▶ _Problem details_
Your answer should hold each line of the material that contains the word "extraParams".

-- Opening Marker --

Lemma children_form d uuid r result c :
  Form d → getChildren databases i18n engine uuid (treeNodeType d) (withRefresh r (extraParams d)) = Some (Some result) → c ∈ children result →
  Form (nodeData c).
Proof.
  intros [[-> _]|(id & db & sc & Hid & Hdb & Hsc & Hp & Hk)]; [by intros [= <-] ?%not_elem_of_nil|].
  set (q := withRefresh r (extraParams d)). assert (sameParams q (extraParams d)) as Hqs by apply refresh_same.
  assert (placeOf q = mkPlace (Some id) db sc) as Hq by (rewrite <- Hp; by apply same_place).
  assert (∀ ps, placePieces (treeNodeType d) (idPart (Some id)) (namePart (js "database") db) (namePart (js "schema") sc) = Some ps →
            hiddenNames (treeNodeType d) db sc ∧ sameParams q (setPlace db sc (sources id))) as Hplace.
  { intros ps Hps. unfold keyForm in Hk. rewrite Hps in Hk. destruct Hk as (_ & Hh & _ & Hs). split; [done|]. by rewrite Hqs. }
  destruct (decide (treeNodeType d ∈ [DATA_SOURCES; DATA_SOURCE; SCHEMAS; DATABASE; SCHEMA; TABLES; VIEWS])) as [Ht|Ht];
    [|intros Hg Hc; by apply (other_children_form id db sc Hid Hdb Hsc q Hq uuid (treeNodeType d) result c Ht Hg)].
  assert (∀ list, Some (normalizeTreeNodeLoadResult <$> list) = Some (Some result) → c ∈ children result → ∃ nodes, list = Some nodes ∧ c ∈ nodes) as Hlisted.
  { intros [nodes|]; [|done]. intros [= <-] Hc. by exists nodes. }
  unfold keyForm in Hk. repeat rewrite elem_of_cons in Ht. destruct Ht as [Ht|[Ht|[Ht|[Ht|[Ht|[Ht|[Ht|Ht%not_elem_of_nil]]]]]]]; [..|done];
    rewrite Ht in *; cbn [getChildren] in *; try done; cbn [placePieces folderName mbind option_bind] in Hplace; destruct (Hplace _ eq_refl) as [Hh Hs].
  - intros Hg Hc. destruct (Hlisted _ Hg Hc) as (nodes & Hn & Hc'). destruct Hh. eapply (dataSource_form id db sc); eauto.
  - intros Hg Hc. destruct (Hlisted _ Hg Hc) as (nodes & Hn & Hc'). eapply (database_children_form id db sc); eauto.
  - intros [= <-] Hc. eapply (schema_children_form id db sc); eauto.
  - intros [= Hg] Hc. eapply (tables_form id db sc); eauto.
  - intros [= Hg] Hc. eapply (views_form id db sc); eauto.
Qed.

-- Closing Marker --

▶ _Answer box_
  Form d → getChildren databases i18n engine uuid (treeNodeType d) (withRefresh r (extraParams d)) = Some (Some result) → c ∈ children result →
  set (q := withRefresh r (extraParams d)). assert (sameParams q (extraParams d)) as Hqs by apply refresh_same.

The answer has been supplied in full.